Saadet Partisi Genel Başkanı Mustafa Kamalak, Ankara Pursaklar’da Anadolu Gençlik Derneği’nin eğitim programında konuştu. Milli Görüş’ün tek temsilcisinin kendileri olduğunu anlattı. Sert sözlerle AKP’yi hedef alan Kamalak, şöyle konuştu: “Zaman zaman geçici kalabalıklar oluşabilir. Bir davanın haklılığı geçici kalabalıkların çokluğuyla değil, ancak ve ancak İlahi iradeye uygunluğu ile ölçülebilir. Eğer Milli Görüş’ün önüne konulan engeller, karşısına çıkartılan güçlükler başka bir partinin önüne konulmuş olsaydı, emin olun bugün onların esamesi bile okunamazdı. Etrafınızı birtakım yanlış yolun yolcuları sarabilir. Kuşatabilir sizi. Birtakım ikballer, istikballer, çıkarlar da vaat edilebilir. Bu gibi durumlarda Yüce Rabb’imiz, İlahi rahmetinin bir tecellisi olarak bize diyor ki; ‘Ey iman edenler, sadıklarla beraber olun.’ Geçici kalabalıklarla, zenginlerle, Firavunlarla değil.”

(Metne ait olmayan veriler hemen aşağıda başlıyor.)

(* ===== verification/StorageUtils.v ===== *)
(** * Records as bytes ([paxos/storage_utils.c])

    The lmdb backend stores an accepted record as the bytes of its struct
    followed by the bytes of its value.  [paxos_accepted] is a packed struct of
    22 bytes: [iid] at offset 0, [ballot] at 4, [value_ballot] at 6, [aid] at 8,
    [paxos_value_len] at 10 and the pointer [paxos_value_val] at 14, each in the
    little-endian order of the machine. *)

From S2P Require Import Prelude Bytes PaxosTypes Storage.

Definition sizeof_paxos_accepted : Z := 22.

Section storage_utils.
(** The address of the buffer of a value, stored with the struct. *)
Variable addr : paxos_value -> Z.

(** [memcpy(buffer, acc, sizeof(paxos_accepted))]. *)
Definition paxos_accepted_struct (acc : paxos_accepted) : list byte :=
  le_split 4 (iid acc) ++ le_split 2 (ballot acc) ++ le_split 2 (value_ballot acc) ++
  le_split 2 (aid acc) ++ le_split 4 (paxos_value_len (value acc)) ++
  le_split 8 (match paxos_value_val (value acc) with Some _ => addr (value acc) | None => 0 end).

(** [None] is a copy from outside the buffer of the value (a negative length
    becomes a huge [size_t]). *)
Definition paxos_accepted_to_buffer (acc : paxos_accepted) : option (list byte) :=
  let len := paxos_value_len (value acc) in
  if len =? 0 then Some (paxos_accepted_struct acc)
  else
    bs ← read_at (default [] (paxos_value_val (value acc))) 0 len;
    Some (paxos_accepted_struct acc ++ bs).
End storage_utils.

(** A value without bytes keeps the pointer that was stored: NULL, or the
    address of a block that may be gone, of which no byte can be read. *)
Definition paxos_accepted_from_buffer (buffer : list byte) : option paxos_accepted :=
  iid ← le_combine <$> read_at buffer 0 4;
  ballot ← le_combine <$> read_at buffer 4 2;
  value_ballot ← le_combine <$> read_at buffer 6 2;
  aid ← le_combine <$> read_at buffer 8 2;
  len ← le_combine <$> read_at buffer 10 4;
  ptr ← le_combine <$> read_at buffer 14 8;
  let len := i32 len in
  val ← (if 0 <? len then Some <$> read_at buffer sizeof_paxos_accepted len
         else Some (if ptr =? 0 then None else Some []));
  Some {| iid := iid; ballot := ballot; value_ballot := value_ballot; aid := aid;
          value := {| paxos_value_len := len; paxos_value_val := val |} |}.

(** ** Lemmas *)

Lemma length_paxos_accepted_struct addr acc :
  Z.of_nat (length (paxos_accepted_struct addr acc)) = sizeof_paxos_accepted.
Proof. unfold paxos_accepted_struct. rewrite !length_app, !length_le_split. done. Qed.

(** A field of [n] bytes that holds [w], behind the fields [a]. *)
Lemma read_field l a n w c off size :
  l = a ++ le_split n w ++ c -> off = Z.of_nat (length a) -> size = Z.of_nat n ->
  0 <= w < 256 ^ Z.of_nat n -> le_combine <$> read_at l off size = Some w.
Proof.
  intros -> -> -> Hw. rewrite read_at_app by (by rewrite ?length_le_split). simpl.
  rewrite le_combine_split. f_equal. by apply Z.mod_small.
Qed.

(** The field at [off] of the struct, of [n] bytes behind the fields [a]. *)
Ltac next_field l a off n w :=
  let size := eval compute in (Z.of_nat n) in
  erewrite (read_field l a n w _ off size); [simpl
    |unfold l, paxos_accepted_struct; rewrite <- ?(assoc_L (++)); reflexivity
    |rewrite ?length_app, ?length_le_split; reflexivity|reflexivity|lia].

#[local] Opaque le_split le_combine.

Lemma from_buffer_struct addr acc bs :
  record_ok acc -> bs = default [] (paxos_value_val (value acc)) ->
  0 <= addr (value acc) < 2 ^ 64 ->
  paxos_accepted_from_buffer (paxos_accepted_struct addr acc ++ bs) = Some acc.
Proof.
  intros (Hi & Hb & Hvb & Ha & Hl & Hv) Hbs Haddr. unfold paxos_accepted_from_buffer.
  pose proof (length_paxos_accepted_struct addr acc) as Hlen.
  set (l := paxos_accepted_struct addr acc ++ bs).
  set (ptr := match paxos_value_val (value acc) with Some _ => addr (value acc) | None => 0 end).
  assert (0 <= ptr < 256 ^ Z.of_nat 8) as Hptr by (unfold ptr; destruct (paxos_value_val _); lia).
  next_field l (@nil byte) 0 4%nat (iid acc).
  next_field l (le_split 4 (iid acc)) 4 2%nat (ballot acc).
  next_field l (le_split 4 (iid acc) ++ le_split 2 (ballot acc)) 6 2%nat (value_ballot acc).
  next_field l (le_split 4 (iid acc) ++ le_split 2 (ballot acc) ++ le_split 2 (value_ballot acc)) 8 2%nat (aid acc).
  next_field l (le_split 4 (iid acc) ++ le_split 2 (ballot acc) ++ le_split 2 (value_ballot acc) ++
    le_split 2 (aid acc)) 10 4%nat (paxos_value_len (value acc)).
  next_field l (le_split 4 (iid acc) ++ le_split 2 (ballot acc) ++ le_split 2 (value_ballot acc) ++
    le_split 2 (aid acc) ++ le_split 4 (paxos_value_len (value acc))) 14 8%nat ptr.
  rewrite i32_small by lia. unfold l, ptr. destruct acc as [i b vb a [len val]]. simpl in *.
  destruct val as [bs'|]; simpl in *; subst bs.
  - destruct (Z.ltb_spec 0 len); [|lia].
    rewrite read_at_app_r; [done|by rewrite Hlen|lia].
  - subst len. done.
Qed.

(** The buffer of a record decodes to the record. *)
Lemma to_from_buffer addr acc :
  record_ok acc -> 0 <= addr (value acc) < 2 ^ 64 ->
  exists buf, paxos_accepted_to_buffer addr acc = Some buf /\ paxos_accepted_from_buffer buf = Some acc /\
    Z.of_nat (length buf) = sizeof_paxos_accepted + paxos_value_len (value acc).
Proof.
  intros Hacc Haddr. pose proof Hacc as (_ & _ & _ & _ & Hl & Hv). unfold paxos_accepted_to_buffer.
  pose proof (length_paxos_accepted_struct addr acc) as Hlen.
  destruct (Z.eqb_spec (paxos_value_len (value acc)) 0) as [E|E].
  - eexists. split; [done|]. rewrite E, Hlen. split; [|done].
    rewrite <- (app_nil_r (paxos_accepted_struct addr acc)). apply from_buffer_struct; [done| |done].
    destruct (paxos_value_val _); [lia|done].
  - destruct (paxos_value_val (value acc)) as [bs|] eqn:Hbs; [|lia]. simpl.
    rewrite (read_at_app_r [] bs) by (done || lia). simpl.
    eexists. split; [done|]. split; [|rewrite length_app; lia].
    apply from_buffer_struct; [done|by rewrite Hbs|done].
Qed.

(** A record survives the bytes the database stores: [paxos_accepted_to_buffer]
    of a record as the acceptor writes it gives a buffer of the size
    [lmdb_storage_put] stores, and [paxos_accepted_from_buffer] reads the record
    back from it, wherever its value was in memory. *)
Theorem accepted_buffer_roundtrip addr acc :
  record_ok acc -> 0 <= addr (value acc) < 2 ^ 64 ->
  exists buf, paxos_accepted_to_buffer addr acc = Some buf /\ paxos_accepted_from_buffer buf = Some acc /\
    Z.of_nat (length buf) = sizeof_paxos_accepted + paxos_value_len (value acc).
Proof. apply to_from_buffer. Qed.

Lemma accepted_buffer_roundtrip_witness :
  let acc := {| iid := 70000; ballot := 21; value_ballot := 21; aid := 2;
                value := {| paxos_value_len := 3; paxos_value_val := Some [x61; x62; x63] |} |} in
  exists buf, paxos_accepted_to_buffer (fun _ => 4096) acc = Some buf /\
    paxos_accepted_from_buffer buf = Some acc /\
    Z.of_nat (length buf) = sizeof_paxos_accepted + paxos_value_len (value acc).
Proof.
  intros acc. apply accepted_buffer_roundtrip; [|simpl; lia].
  unfold acc, record_ok, value_exact. simpl. lia.
Defined.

KARŞIMIZA DARBE ÜRÜNÜ BİR PARTİ ÇIKTI
Mustafa Kamalak, isim vermeden AKP’nin darbe ürünü bir parti olduğunu söyledi. Geçmişte zorbalıklarla karşılaştıklarını anlattı. Kamalak, “Zorbalığa başvurdular. Tanklarla yol kesme operasyonu başlattılar. Postmodern darbe yoluna başvurdular. Karşımıza bu sefer yine bir darbe ürünü olan başka bir parti çıkardılar. Emin olun, o da en kısa zamanda yıkılıp gidecektir. Birileri şu makama, bu makama gelmiş olabilir. Mal sahibi, mülk sahibi olmuş olabilir. Hatta Karun’lara taş çıkartacak nispette servet sahibi de olmuş olabilirler. Ama bunlar bedenen yaşıyor olsalar da ruhen ölüdürler. Sesimin çıktığı kadar haykırıyorum; o elde ettikleri mal, servet, şan, şöhret, mevki, makam kendilerinin alın teri değil, sattıkları davanın bedelidir.” diye konuştu. Hükümeti ‘İsrail projesi’ olmakla suçlayan Kamalak, 17-25 Aralık yolsuzluk soruşturmalarının üzerinin örtüldüğünü hatırlattı. İktidara gelmeleri durumunda yapacaklarını sıralayan Kamalak, şunları söyledi: “Hırsızı efendisine havale etmeyeceğiz. Hırsızı işbirlikçisine, yol arkadaşına, çete reisine havale etmeyeceğiz. Ne yağacağız? Bu ülkelerin mahkemeleri, yüksek hâkimleri var. Suç işleyen, bu millete karşı nankörlük eden kim olursa olsun hesabını vermek zorunda.”